Monitoring & Observability
The monitoring stack provides full-stack observability: metrics, logs, alerts, and Kubernetes-level automation. Every service in the cluster exposes Prometheus metrics, ships logs to Loki, and is covered by AlertManager rules.
Stack Overview
flowchart TB
subgraph Sources
Pods["All Pods\n(metrics endpoints)"]
Nodes["Nodes\n(node-exporter)"]
K8sAPI["Kubernetes API\n(kube-state-metrics)"]
Speedtest["Speedtest\n(internet monitoring)"]
end
subgraph Collection
Prometheus["Prometheus\n(metrics scrape)"]
Promtail["Promtail\n(log shipper, per node)"]
end
subgraph Storage
Loki["Loki\n(log storage)"]
PromDB["Prometheus TSDB\n(metric storage)"]
end
subgraph Visualization
Grafana["Grafana\n(dashboards)"]
end
subgraph Alerting
AlertManager["AlertManager"]
Robusta["Robusta\n(enrichment + automation)"]
Notify["Notifications\n(Slack, email, etc.)"]
end
Pods --> Prometheus
Nodes --> Prometheus
K8sAPI --> Prometheus
Speedtest --> Prometheus
Pods -->|"stdout/stderr"| Promtail
Promtail --> Loki
Prometheus --> PromDB
PromDB --> Grafana
Loki --> Grafana
PromDB --> AlertManager
AlertManager --> Robusta
Robusta --> Notify
Services
Prometheus + AlertManager
Prometheus scrapes metrics from every service that exposes a /metrics endpoint, as well as from node-exporter (7 nodes) and kube-state-metrics. AlertManager routes firing alerts through configurable receivers. All scrape targets are auto-discovered via ServiceMonitor resources.
Custom exporters running:
node-exporter-textfiles— custom metrics collected via shell scripts, exposed as Prometheus textfile format (custom open-source project)speedtest-exporter— periodic internet speed test results as metrics
Grafana
Grafana provides dashboards for every layer of the stack, with SSO via OAuth2 / Dex OIDC. Data sources: Prometheus (metrics) and Loki (logs).
- Cluster overview — node CPU, memory, network, disk (from kube-prometheus-stack defaults)

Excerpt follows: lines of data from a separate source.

(* ===== verification/CommandLine.v ===== *)
(** * The command lines of the tools (app/spwrmap.cc, app/spwrmap_speedtest.cc)

    Modules [Spwrmap] and [Speedtest]: the options, their parsers and the
    checks behind them.  [parseUnsigned] and the reading of byte values are
    the same text in both files.  [argv] is the list of the arguments behind
    the program's name; an index into it is what is left of the list.  The
    messages to standard error are left out. *)

From S2P Require Import Prelude.
From Stdlib Require Import Ascii.
#[local] Open Scope Z_scope.

(** ** [std::stoull] with base 0

    White space, a sign, a prefix that selects the base, digits.  A minus sign
    negates modulo 2^64.  [None] is an exception: no digits, or a number that
    an [unsigned long long] cannot hold. *)

Definition code (c : ascii) : Z := Z.of_N (N_of_ascii c).

Definition isspace (c : ascii) : bool :=
  (code c =? 32) || ((9 <=? code c) && (code c <=? 13)).

(** The value of a digit in some base up to 36. *)
Definition digit_value (c : ascii) : option Z :=
  let n := code c in
  if (48 <=? n) && (n <=? 57) then Some (n - 48)
  else if (97 <=? n) && (n <=? 122) then Some (n - 97 + 10)
  else if (65 <=? n) && (n <=? 90) then Some (n - 65 + 10)
  else None.

Definition is_digit (base : Z) (c : ascii) : bool :=
  match digit_value c with Some d => d <? base | None => false end.

Fixpoint span_while {A} (p : A → bool) (l : list A) : list A * list A :=
  match l with
  | [] => ([], [])
  | x :: l => if p x then let '(a, b) := span_while p l in (x :: a, b) else ([], x :: l)
  end.

Definition digits_value (base : Z) (l : list ascii) : Z :=
  fold_left (λ acc c, acc * base + default 0 (digit_value c)) l 0.

(** The base and the length of the prefix "0x", "0X" or "0"; the "0" of an
    octal number is one of its digits. *)
Definition detect_base (l : list ascii) : Z * nat :=
  match l with
  | c0 :: c1 :: c2 :: _ =>
      if code c0 =? 48 then
        if ((code c1 =? 120) || (code c1 =? 88)) && is_digit 16 c2 then (16, 2%nat) else (8, 0%nat)
      else (10, 0%nat)
  | c0 :: _ => if code c0 =? 48 then (8, 0%nat) else (10, 0%nat)
  | [] => (10, 0%nat)
  end.

(** The value and the number of characters used. *)
Definition stoull (l : list ascii) : option (Z * nat) :=
  let '(ws, s) := span_while isspace l in
  let '(negative, signs) :=
    match s with
    | c :: _ => if code c =? 45 then (true, 1%nat) else if code c =? 43 then (false, 1%nat)
                else (false, 0%nat)
    | [] => (false, 0%nat)
    end in
  let s := drop signs s in
  let '(base, prefix) := detect_base s in
  let '(ds, _) := span_while (is_digit base) (drop prefix s) in
  let v := digits_value base ds in
  if (length ds =? 0)%nat then None
  else if 2 ^ 64 <=? v then None
  else Some (if negative then u64 (- v) else v, (length ws + signs + prefix + length ds)%nat).

Definition parseUnsigned (token : string) (max_value : Z) : option Z :=
  let value_str := String.list_ascii_of_string token in
  match stoull value_str with
  | None => None
  | Some (value, idx) =>
      if negb (idx =? length value_str)%nat || (max_value <? value) then None else Some value
  end.

(** ** Arguments *)

(** [arg.starts_with("--")], and [arg.substr(2)] where it does. *)
Definition option_name (arg : string) : option string :=
  match arg with
  | String "-" (String "-" name) => Some name
  | _ => None
  end.

(** [parseByteSequence]: the bytes appended to [destination] and the arguments
    left; [None] is [false]. *)
Fixpoint parse_bytes (argv : list string) (destination : list Z) (parsed : bool)
    : option (list Z * list string) :=
  let stop := if parsed then Some (destination, argv) else None in
  match argv with
  | [] => stop
  | next :: rest =>
      match option_name next with
      | Some _ => stop
      | None =>
          match parseUnsigned next 0xFF with
          | None => None
          | Some value => parse_bytes rest (destination ++ [value]) true
          end
      end
  end.

Definition parseByteSequence (argv : list string) (destination : list Z)
    : option (list Z * list string) :=
  parse_bytes argv destination false.

(** [takeValue]. *)
Definition takeValue (argv : list string) : option (string * list string) :=
  match argv with [] => None | value :: rest => Some (value, rest) end.

Definition UINT32_MAX : Z := 2 ^ 32 - 1.
Definition SIZE_MAX : Z := 2 ^ 64 - 1.

Module Spwrmap.
Record Options := mkOptions {
  ip : string;
  port : string;
  type : string;
  target_address : list Z;
  reply_address : list Z;
  address : option Z;
  length : option Z;
  data : list Z;
}.

Definition default_options : Options := mkOptions "127.0.0.1" "10030" "" [] [] None None [].

Definition set_ip v o := mkOptions v (port o) (type o) (target_address o) (reply_address o)
  (address o) (length o) (data o).
Definition set_port v o := mkOptions (ip o) v (type o) (target_address o) (reply_address o)
  (address o) (length o) (data o).
Definition set_type v o := mkOptions (ip o) (port o) v (target_address o) (reply_address o)
  (address o) (length o) (data o).
Definition set_target_address v o := mkOptions (ip o) (port o) (type o) v (reply_address o)
  (address o) (length o) (data o).
Definition set_reply_address v o := mkOptions (ip o) (port o) (type o) (target_address o) v
  (address o) (length o) (data o).
Definition set_address v o := mkOptions (ip o) (port o) (type o) (target_address o)
  (reply_address o) v (length o) (data o).
Definition set_length v o := mkOptions (ip o) (port o) (type o) (target_address o)
  (reply_address o) (address o) v (data o).
Definition set_data v o := mkOptions (ip o) (port o) (type o) (target_address o)
  (reply_address o) (address o) (length o) v.

(** [std::tolower] in the "C" locale, on every character. *)
Definition tolower (c : ascii) : ascii :=
  if (65 <=? code c) && (code c <=? 90) then ascii_of_N (Z.to_N (code c + 32)) else c.
Definition lower (s : string) : string :=
  String.string_of_list_ascii (tolower <$> String.list_ascii_of_string s).

(** The body of the loop: one option and its values. *)
Definition parse_option (name : string) (argv : list string) (o : Options)
    : option (Options * list string) :=
  if bool_decide (name = "ip"%string) then
    '(value, argv) ← takeValue argv; Some (set_ip value o, argv)
  else if bool_decide (name = "port"%string) then
    '(value, argv) ← takeValue argv; Some (set_port value o, argv)
  else if bool_decide (name = "type"%string) then
    '(value, argv) ← takeValue argv; Some (set_type (lower value) o, argv)
  else if bool_decide (name = "target-address"%string) then
    '(bs, argv) ← parseByteSequence argv (target_address o); Some (set_target_address bs o, argv)
  else if bool_decide (name = "reply-address"%string) then
    '(bs, argv) ← parseByteSequence argv (reply_address o); Some (set_reply_address bs o, argv)
  else if bool_decide (name = "address"%string) then
    '(value, argv) ← takeValue argv;
    parsed ← parseUnsigned value UINT32_MAX;
    Some (set_address (Some parsed) o, argv)
  else if bool_decide (name = "length"%string) then
    '(value, argv) ← takeValue argv;
    parsed ← parseUnsigned value SIZE_MAX;
    if parsed =? 0 then None else Some (set_length (Some parsed) o, argv)
  else if bool_decide (name = "data"%string) then
    '(bs, argv) ← parseByteSequence argv (data o); Some (set_data bs o, argv)
  else None.

(** The loop; every option takes at least its own argument, so the fuel
    [S (length argv)] is enough. *)
Fixpoint parse_loop (fuel : nat) (argv : list string) (o : Options) : outcome (option Options) :=
  match fuel with
  | O => Pending
  | S fuel =>
      match argv with
      | [] => Ret (Some o)
      | arg :: argv =>
          match option_name arg with
          | None => Ret None
          | Some name =>
              match parse_option name argv o with
              | None => Ret None
              | Some (o, argv) => parse_loop fuel argv o
              end
          end
      end
  end.

(** The checks behind the loop. *)
Definition check_options (o : Options) : option Options :=
  if negb (bool_decide (type o = "read"%string)) && negb (bool_decide (type o = "write"%string))
  then None
  else if zsize (target_address o) =? 0 then None
  else if zsize (reply_address o) =? 0 then None
  else if negb (bool_decide (is_Some (address o))) then None
  else if bool_decide (type o = "read"%string) && negb (bool_decide (is_Some (length o))) then None
  else if bool_decide (type o = "write"%string) && (zsize (data o) =? 0) then None
  else Some o.

Definition parseOptions (argv : list string) : outcome (option Options) :=
  o ← parse_loop (S (List.length argv)) argv default_options;
  Ret (o ≫= check_options).
End Spwrmap.

Module Speedtest.
Record Options := mkOptions {
  ip : string;
  port : string;
  target_address : list Z;
  reply_address : list Z;
  ntimes : option Z;
  nbytes : option Z;
  start_address : option Z;
}.

Definition default_options : Options := mkOptions "127.0.0.1" "10030" [] [] None None None.

Definition set_ip v o := mkOptions v (port o) (target_address o) (reply_address o) (ntimes o)
  (nbytes o) (start_address o).
Definition set_port v o := mkOptions (ip o) v (target_address o) (reply_address o) (ntimes o)
  (nbytes o) (start_address o).
Definition set_target_address v o := mkOptions (ip o) (port o) v (reply_address o) (ntimes o)
  (nbytes o) (start_address o).
Definition set_reply_address v o := mkOptions (ip o) (port o) (target_address o) v (ntimes o)
  (nbytes o) (start_address o).
Definition set_ntimes v o := mkOptions (ip o) (port o) (target_address o) (reply_address o) v
  (nbytes o) (start_address o).
Definition set_nbytes v o := mkOptions (ip o) (port o) (target_address o) (reply_address o)
  (ntimes o) v (start_address o).
Definition set_start_address v o := mkOptions (ip o) (port o) (target_address o)
  (reply_address o) (ntimes o) (nbytes o) v.

(** [Parsed None] is [std::nullopt]; [Exit] is [std::exit(0)]. *)
Inductive result (A : Type) := Parsed (o : option A) | Exit.
Arguments Parsed {A} o.
Arguments Exit {A}.

(** The copies of this file, with the text of the ones above. *)
Definition parseUnsigned (token : string) (max_value : Z) : option Z := parseUnsigned token max_value.
Definition parseByteSequence (argv : list string) (dst : list Z) : option (list Z * list string) :=
  parseByteSequence argv dst.

(** The body of the loop for the options other than "help". *)
Definition parse_option (name : string) (argv : list string) (o : Options)
    : option (Options * list string) :=
  if bool_decide (name = "ip"%string) then
    '(v, argv) ← takeValue argv; Some (set_ip v o, argv)
  else if bool_decide (name = "port"%string) then
    '(v, argv) ← takeValue argv; Some (set_port v o, argv)
  else if bool_decide (name = "target-address"%string) then
    '(bs, argv) ← parseByteSequence argv (target_address o); Some (set_target_address bs o, argv)
  else if bool_decide (name = "reply-address"%string) then
    '(bs, argv) ← parseByteSequence argv (reply_address o); Some (set_reply_address bs o, argv)
  else if bool_decide (name = "ntimes"%string) then
    '(v, argv) ← takeValue argv;
    parsed ← parseUnsigned v SIZE_MAX;
    if parsed =? 0 then None else Some (set_ntimes (Some parsed) o, argv)
  else if bool_decide (name = "nbytes"%string) then
    '(v, argv) ← takeValue argv;
    parsed ← parseUnsigned v SIZE_MAX;
    if (parsed =? 0) || (UINT32_MAX <? parsed) then None
    else Some (set_nbytes (Some parsed) o, argv)
  else if bool_decide (name = "start_address"%string) then
    '(v, argv) ← takeValue argv;
    parsed ← parseUnsigned v UINT32_MAX;
    Some (set_start_address (Some parsed) o, argv)
  else None.

Fixpoint parse_loop (fuel : nat) (argv : list string) (o : Options) : outcome (result Options) :=
  match fuel with
  | O => Pending
  | S fuel =>
      match argv with
      | [] => Ret (Parsed (Some o))
      | arg :: argv =>
          match option_name arg with
          | None => Ret (Parsed None)
          | Some name =>
              if bool_decide (name = "help"%string) then Ret Exit
              else match parse_option name argv o with
              | None => Ret (Parsed None)
              | Some (o, argv) => parse_loop fuel argv o
              end
          end
      end
  end.

Definition check_options (o : Options) : option Options :=
  if zsize (target_address o) =? 0 then None
  else if zsize (reply_address o) =? 0 then None
  else if negb (bool_decide (is_Some (ntimes o))) then None
  else if negb (bool_decide (is_Some (nbytes o))) then None
  else if negb (bool_decide (is_Some (start_address o))) then None
  else Some o.

Definition parseOptions (argv : list string) : outcome (result Options) :=
  r ← parse_loop (S (List.length argv)) argv default_options;
  Ret (match r with Parsed o => Parsed (o ≫= check_options) | Exit => Exit end).

(** The chunks of the pattern that [main] writes: the offset and the size of
    each. *)
Definition kChunkSize : Z := 1024.

Fixpoint chunks (fuel : nat) (total_bytes offset : Z) : outcome (list (Z * Z)) :=
  match fuel with
  | O => Pending
  | S fuel =>
      if offset <? total_bytes then
        let chunk := Z.min kChunkSize (total_bytes - offset) in
        rest ← chunks fuel total_bytes (u64 (offset + kChunkSize));
        Ret ((offset, chunk) :: rest)
      else Ret []
  end.
End Speedtest.

(** The length option of spwrmap takes a number with a minus sign: std::stoull
    negates it modulo 2^64, so that a length of -1 is one of 2^64 - 1. *)
Theorem negative_length_accepted :
  ∃ o, Spwrmap.parseOptions
    ["--type"; "read"; "--target-address"; "3"; "--reply-address"; "2"; "--address"; "0x10";
     "--length"; "-1"]%string = Ret (Some o) ∧ Spwrmap.length o = Some SIZE_MAX.
Proof. eexists. split; [vm_compute; reflexivity|done]. Qed.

- Data services — Airflow, Trino, Redpanda, PostgreSQL, Spark custom dashboards
- Application metrics — per-namespace resource usage
- Internet performance — Speedtest results over time
Loki + Promtail
Promtail runs on every node as a DaemonSet, tailing all pod log files and shipping them to Loki with labels (namespace, pod, container). Loki stores logs in Garage S3 for long-term retention. All logs are queryable from Grafana using LogQL. Components: Loki (2 pods + gateway), Promtail (DaemonSet — 1 per node).
Robusta
Robusta acts as a smart AlertManager webhook receiver. When an alert fires, Robusta:
- Enriches it — attaches pod logs, recent events, resource graphs automatically
- Routes it — sends enriched notifications to Slack/Teams/email with all context
- Can remediate — configured playbooks can automatically restart pods, scale deployments, or run diagnostic commands
This dramatically reduces alert fatigue by providing context alongside every notification.
Speedtest Exporter
Runs Speedtest CLI periodically and exposes download speed, upload speed, ping, and jitter as Prometheus metrics. Grafana dashboards visualize internet performance trends over time — useful for detecting ISP issues or home network degradation before they affect cluster services.